Na última Lua Negra, convoquei o Conselho da Alcateia. A fumaça da fogueira se erguia entre nós, enquanto os olhos prateados dos anciões me fitavam como se esperassem algo que até hoje me recusei a dar: esperança.
— Ainda não apareceu? — perguntou Kheron, meu braço direito, sentado à minha esquerda, com cicatrizes que ele ostenta como troféus.
— Não. — Minha voz saiu grave, cortante. — E se depender de mim, prefiro que nunca apareça.

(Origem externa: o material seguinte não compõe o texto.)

(** A canonical decimal fraction of at most 21 digits and 6 decimals parses
    back from what it prints as. *)
Lemma parseFloat_toString_Frac (m : Z) (s : nat) :
  Z.abs m < 10 ^ 21 -> m mod 10 <> 0 -> (0 < s <= 6)%nat ->
  parseFloat (Some (toString (Frac m s))) = Frac m s.
Proof.
  intros Hm Hmod Hs. unfold parseFloat, toStr, toString. rewrite chars_str.
  unfold toStringL, formatDigits.
  set (ds := digitsOf (Z.abs m)).
  assert (forallb isDigit ds = true) as Hds by (apply digitsOf_digits; lia).
  assert (ds <> []) as Hne by (apply digitsOf_nonempty; lia).
  assert (length ds <= 21)%nat as Hlen.
  { apply digitsOf_length; [|lia]. split; [lia | exact Hm]. }
  assert (0 < length ds)%nat as Hpos by (destruct ds; [congruence | simpl; lia]).
  assert (digitsValue 10 ds = Z.abs m) as Hval by (apply digitsOf_value; lia).
  set (k := Z.of_nat (length ds)). set (n := k - Z.of_nat s).
  assert ((k <=? n) = false) as -> by (apply Z.leb_gt; lia).
  cbn [andb].
  destruct (0 <? n) eqn:En.
  - apply Z.ltb_lt in En.
    assert ((n <=? 21) = true) as -> by (apply Z.leb_le; lia). cbn [andb].
    rewrite parseFloatL_decimal.
    + rewrite take_drop, Hval, length_drop.
      replace (length ds - Z.to_nat n)%nat with s by lia.
      rewrite mkNumber_frac by (try apply abs_mod10; tauto || lia).
      apply signed_Frac.
    + rewrite <- (take_drop (Z.to_nat n) ds), forallb_app in Hds.
      now apply andb_prop in Hds as [H _].
    + intros E. apply (f_equal (@length _)) in E. rewrite length_take in E.
      simpl in E. lia.
    + rewrite <- (take_drop (Z.to_nat n) ds), forallb_app in Hds.
      now apply andb_prop in Hds as [_ H].
  - apply Z.ltb_ge in En. cbn [andb].
    assert ((-6 <? n) = true) as -> by (apply Z.ltb_lt; lia).
    assert ((n <=? 0) = true) as -> by (apply Z.leb_le; lia). cbn [andb].
    change ("0"%char :: "."%char :: zeros (Z.to_nat (- n)) ++ ds)
      with (["0"%char] ++ "."%char :: zeros (Z.to_nat (- n)) ++ ds).
    rewrite parseFloatL_decimal.
    + change (["0"%char] ++ zeros (Z.to_nat (- n)) ++ ds)
        with (zeros (S (Z.to_nat (- n))) ++ ds).
      rewrite digitsValue_zeros, Hval, length_app, length_zeros.
      replace (Z.to_nat (- n) + length ds)%nat with s by lia.
      rewrite mkNumber_frac by (try apply abs_mod10; tauto || lia).
      apply signed_Frac.
    + reflexivity.
    + discriminate.
    + rewrite forallb_app, forallb_zeros. exact Hds.
Qed.

(** ** Canonical numerals *)

Lemma digitsValue_single (d : ascii) :
  isDigit d = true -> digitsValue 10 [d] = digitVal d /\ 0 <= digitVal d <= 9.
Proof.
  intros Hd. destruct (digit_radix d Hd) as (Hv & Hb & _). split; [|exact Hb].
  rewrite digitsValue_fold. cbn [fold_left]. unfold step10. rewrite Hv. simpl. lia.
Qed.

Lemma digitsValue_bound (ds : list ascii) :
  forallb isDigit ds = true -> digitsValue 10 ds < 10 ^ Z.of_nat (length ds).
Proof.
  induction ds as [|d ds IH] using rev_ind; intros H.
  - reflexivity.
  - rewrite forallb_app in H. apply andb_prop in H as [Hds Hd].
    simpl in Hd. rewrite andb_true_r in Hd.
    rewrite digitsValue_app, length_app. simpl length.
    rewrite Nat2Z.inj_add, Z.pow_add_r by lia.
    specialize (IH Hds). destruct (digitsValue_single d Hd) as [-> Hr].
    pose proof (digitsValue_nonneg ds Hds). rewrite Z.pow_1_r. nia.
Qed.

Lemma digitsOf_canonical_aux (c : ascii) (r : list ascii) :
  isDigit c = true -> isChar "0"%char c = false -> forallb isDigit r = true ->
  digitsOf (digitsValue 10 (c :: r)) = c :: r /\ 1 <= digitsValue 10 (c :: r).
Proof.
  intros Hc H0. induction r as [|d r IH] using rev_ind; intros Hr.
  - destruct (digit_radix c Hc) as (Hv & Hb & Hd).
    destruct (digitsValue_single c Hc) as [-> _].
    assert (digitVal c <> 0) as Hnz.
    { intros E. destruct (digitChar_digit (digitVal c) Hb) as (_ & _ & Hz).
      rewrite Hd in Hz. apply Hz in E. congruence. }
    split; [|lia]. rewrite digitsOf_small by lia. now rewrite Hd.
  - rewrite forallb_app in Hr. apply andb_prop in Hr as [Hr Hd].
    simpl in Hd. rewrite andb_true_r in Hd.
    destruct (IH Hr) as [IHd IHv].
    change (c :: r ++ [d]) with ((c :: r) ++ [d]).
    rewrite digitsValue_app.
    destruct (digit_radix d Hd) as (Hv & Hb & Hdc).
    destruct (digitsValue_single d Hd) as [-> _].
    simpl length. rewrite Z.pow_1_r.
    set (v := digitsValue 10 (c :: r)) in *.
    split; [|lia].
    rewrite digitsOf_step by lia.
    replace ((v * 10 + digitVal d) / 10) with v
      by (apply Z.div_unique with (r := digitVal d); lia).
    replace ((v * 10 + digitVal d) mod 10) with (digitVal d)
      by (apply Z.mod_unique with (q := v); lia).
    now rewrite IHd, Hdc.
Qed.

(** Printing the value of a numeral strips its leading zeros. *)
Lemma digitsOf_canonical (ds : list ascii) :
  forallb isDigit ds = true -> ds <> [] ->
  digitsOf (digitsValue 10 ds) = Spec.stripLeadingZeros ds.
Proof.
  intros Hds Hne. unfold Spec.stripLeadingZeros.
  pose proof (takeWhile_dropWhile (isChar "0"%char) ds) as Hsplit.
  assert (takeWhile (isChar "0"%char) ds
          = zeros (length (takeWhile (isChar "0"%char) ds))) as Hz.
  { clear. induction ds as [|x r IH]; [reflexivity|].
    simpl. destruct (isChar "0"%char x) eqn:E; [|reflexivity].
    apply isChar_eq in E. subst x. cbn [length]. unfold zeros. cbn [repeat].
    f_equal. exact IH. }
  rewrite <- Hsplit at 1. rewrite Hz, digitsValue_zeros.
  destruct (dropWhile (isChar "0"%char) ds) as [|c r] eqn:E; [reflexivity|].
  assert (isChar "0"%char c = false) as H0.
  { clear -E. induction ds as [|x l IH]; [discriminate|]. simpl in E.
    destruct (isChar "0"%char x) eqn:Ex; [now apply IH|]. now injection E as -> _. }
  rewrite <- Hsplit, forallb_app in Hds. apply andb_prop in Hds as [_ Hds].
  simpl in Hds. apply andb_prop in Hds as [Hc Hr].
  now destruct (digitsOf_canonical_aux c r Hc H0 Hr).
Qed.

(** [parseInt] of a numeral of at most 21 digits, printed again. *)
Lemma toString_parseInt_numeral (ds : list ascii) :
  forallb isDigit ds = true -> ds <> [] -> (length ds <= 21)%nat ->
  toString (parseInt (Some (str ds))) = str (Spec.stripLeadingZeros ds).
Proof.
  intros Hds Hne Hlen. unfold parseInt, toStr. rewrite chars_str.
  pose proof (parseIntL_digits false ds Hds Hne) as Hp.
  cbn [signChars app] in Hp. rewrite Hp, Z.mul_1_l. unfold toString. f_equal.
  pose proof (digitsValue_nonneg ds Hds) as H0.
  pose proof (digitsValue_bound ds Hds) as H1.
  assert (10 ^ Z.of_nat (length ds) <= 10 ^ 21) by (apply Z.pow_le_mono_r; lia).
  rewrite toStringL_Int by lia.
  assert ((digitsValue 10 ds <? 0) = false) as -> by (apply Z.ltb_ge; lia).
  simpl signChars. rewrite Z.abs_eq by lia. cbn [app].
  now apply digitsOf_canonical.
Qed.

(** ** Splitting *)

Lemma splitL_none (sep : ascii) (t : list ascii) :
  forallb (fun c => negb (isChar sep c)) t = true -> splitL sep t = [t].
Proof.
  induction t as [|x t IH]; [reflexivity|]. simpl. intros H.
  apply andb_prop in H as [Hx Ht]. apply negb_true_iff in Hx.
  now rewrite Hx, IH.
Qed.

Lemma splitL_first (sep : ascii) (a r : list ascii) :
  forallb (fun c => negb (isChar sep c)) a = true ->
  splitL sep (a ++ sep :: r) = a :: splitL sep r.
Proof.
  induction a as [|x a IH]; simpl; intros H.
  - assert (isChar sep sep = true) as -> by now apply isChar_eq. reflexivity.
  - apply andb_prop in H as [Hx Ha]. apply negb_true_iff in Hx.
    now rewrite Hx, IH.
Qed.

Lemma splitL_last (sep : ascii) (u t : list ascii) :
  forallb (fun c => negb (isChar sep c)) t = true ->
  exists p init, splitL sep (u ++ sep :: t) = (p :: init) ++ [t].
Proof.
  intros Ht. induction u as [|x u IH]; simpl.
  - assert (isChar sep sep = true) as -> by now apply isChar_eq.
    rewrite splitL_none by exact Ht. now exists [], [].
  - destruct IH as (p & init & ->). destruct (isChar sep x).
    + now exists [], (p :: init).
    + now exists (x :: p), init.
Qed.

(** ** Trimming *)

Lemma trimEndL_token (q t ws : list ascii) :
  forallb isWhiteSpace ws = true ->
  forallb Spec.nonWhiteSpace t = true -> t <> [] ->
  trimEndL (q ++ t ++ ws) = q ++ t.
Proof.
  intros Hws Ht Hne. unfold trimEndL.
  rewrite !rev_app_distr, <- app_assoc.
  rewrite dropWhile_all by (now rewrite forallb_rev).
  destruct t as [|x t] using rev_ind; [congruence|]. clear IHt Hne.
  rewrite forallb_app in Ht. apply andb_prop in Ht as [_ Hx]. simpl in Hx.
  rewrite andb_true_r in Hx. apply negb_true_iff in Hx.
  rewrite rev_app_distr. cbn [rev app]. rewrite dropWhile_stop by exact Hx.
  change (x :: rev t ++ rev q) with ((rev [x]) ++ rev t ++ rev q).
  now rewrite <- !rev_app_distr, rev_involutive, <- app_assoc.
Qed.

(** Trimming padded text that ends in a token free of white space keeps
    the token and, before it, a suffix of the prefix. *)
Lemma trimL_token (ws1 pre t ws2 : list ascii) :
  forallb isWhiteSpace ws1 = true -> forallb isWhiteSpace ws2 = true ->
  forallb Spec.nonWhiteSpace t = true -> t <> [] ->
  exists u1 q, pre = u1 ++ q /\ trimL (ws1 ++ pre ++ t ++ ws2) = q ++ t.
Proof.
  intros H1 H2 Ht Hne. unfold trimL, trimStartL.
  rewrite dropWhile_all by exact H1.
  destruct t as [|x t]; [congruence|].
  assert (isWhiteSpace x = false) as Hx.
  { simpl in Ht. apply andb_prop in Ht as [Hx _]. now apply negb_true_iff in Hx. }
  cbn [app].
  destruct (dropWhile_suffix isWhiteSpace pre x (t ++ ws2) Hx)
    as (u1 & q & Hpre & _ & Hd & _).
  exists u1, q. split; [exact Hpre|]. rewrite Hd.
  change (q ++ x :: t ++ ws2) with (q ++ (x :: t) ++ ws2).
  now apply trimEndL_token.
Qed.

Lemma suffix_snoc {A} (p u1 q : list A) (x : A) :
  p ++ [x] = u1 ++ q -> q = [] \/ exists q', q = q' ++ [x].
Proof.
  intros H. destruct q as [|y q] using rev_ind; [now left|]. right.
  rewrite app_assoc in H. apply app_inj_tail in H as [_ ->]. now exists q.
Qed.
End JSFacts.

(* ===================================================================== *)
(** * Date normalizer *)
(* ===================================================================== *)

Module DateKey.
Import JS JSFacts Spec SheetsTs.

Lemma digits_nonWhiteSpace (ds : list ascii) :
  forallb isDigit ds = true -> forallb nonWhiteSpace ds = true.
Proof.
  induction ds as [|c ds IH]; simpl; [reflexivity|]. intros H.
  apply andb_prop in H as [Hc Hds]. destruct (digit_plain c Hc) as (Hw & _).
  unfold nonWhiteSpace at 1. now rewrite Hw, IH.
Qed.

Lemma digits_no_slash (ds : list ascii) :
  forallb isDigit ds = true ->
  forallb (fun c => negb (isChar "/"%char c)) ds = true.
Proof.
  induction ds as [|c ds IH]; simpl; [reflexivity|]. intros H.
  apply andb_prop in H as [Hc Hds].
  destruct (digit_plain c Hc) as (_ & _ & _ & Hs & _). now rewrite Hs, IH.
Qed.

Lemma nonWhiteSpace_no_space (t : list ascii) :
  forallb nonWhiteSpace t = true ->
  forallb (fun c => negb (isChar " "%char c)) t = true.
Proof.
  induction t as [|c t IH]; simpl; [reflexivity|]. intros H.
  apply andb_prop in H as [Hc Ht]. rewrite IH by exact Ht.
  rewrite andb_true_r. unfold nonWhiteSpace in Hc.
  destruct (isChar " "%char c) eqn:E; [|reflexivity].
  apply whitespace_not_space_char in E. now rewrite E in Hc.
Qed.

(** The token month/day[/...] of a date-shaped text has no white space. *)
Lemma token_nonWhiteSpace (month day rest : list ascii) :
  forallb isDigit month = true -> forallb isDigit day = true ->
  (rest = [] \/ exists y, rest = "/"%char :: y /\ forallb nonWhiteSpace y = true) ->
  forallb nonWhiteSpace (month ++ "/"%char :: day ++ rest) = true.
Proof.
  intros Hm Hd Hr. rewrite forallb_app, digits_nonWhiteSpace by exact Hm.
  cbn [forallb andb]. rewrite forallb_app, digits_nonWhiteSpace by exact Hd.
  destruct Hr as [-> | (y & -> & Hy)]; [reflexivity|].
  cbn [forallb andb]. now rewrite Hy.
Qed.

(** The month/day token splits on the slash into month, day and perhaps
    more. *)
Lemma token_parts (month day rest : list ascii) :
  forallb isDigit month = true -> forallb isDigit day = true ->
  (rest = [] \/ exists y, rest = "/"%char :: y /\ forallb nonWhiteSpace y = true) ->
  exists more,
    splitL "/"%char (month ++ "/"%char :: day ++ rest) = month :: day :: more.
Proof.
  intros Hm Hd Hr. rewrite splitL_first by now apply digits_no_slash.
  destruct Hr as [-> | (y & -> & _)].
  - rewrite app_nil_r, splitL_none by now apply digits_no_slash. now exists [].
  - rewrite splitL_first by now apply digits_no_slash. eauto.
Qed.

Um murmúrio correu entre os presentes.
— Mas Rhaziel, ela é sua Luna. O elo precisa acontecer. O espírito de Varyn... ficará inquieto.
Fechei os olhos por um instante. Eles não entendem. Não vivem com ele dentro de si. Não sentem o peso de cada lembrança que não é sua, mas ainda assim, vive em sua carne.
— Se essa fêmea marcada aparecer, ela trará guerra, não paz. O elo pode me enfraquecer, ou pior… me quebrar.
— Ou pode ser exatamente o que precisamos — sussurrou uma voz feminina, vinda do outro lado da roda. Era Maelis, loba curandeira, velha demais para se intimidar comigo. — Você domina pela força, Rhaziel. Mas e se o equilíbrio vier do toque dela?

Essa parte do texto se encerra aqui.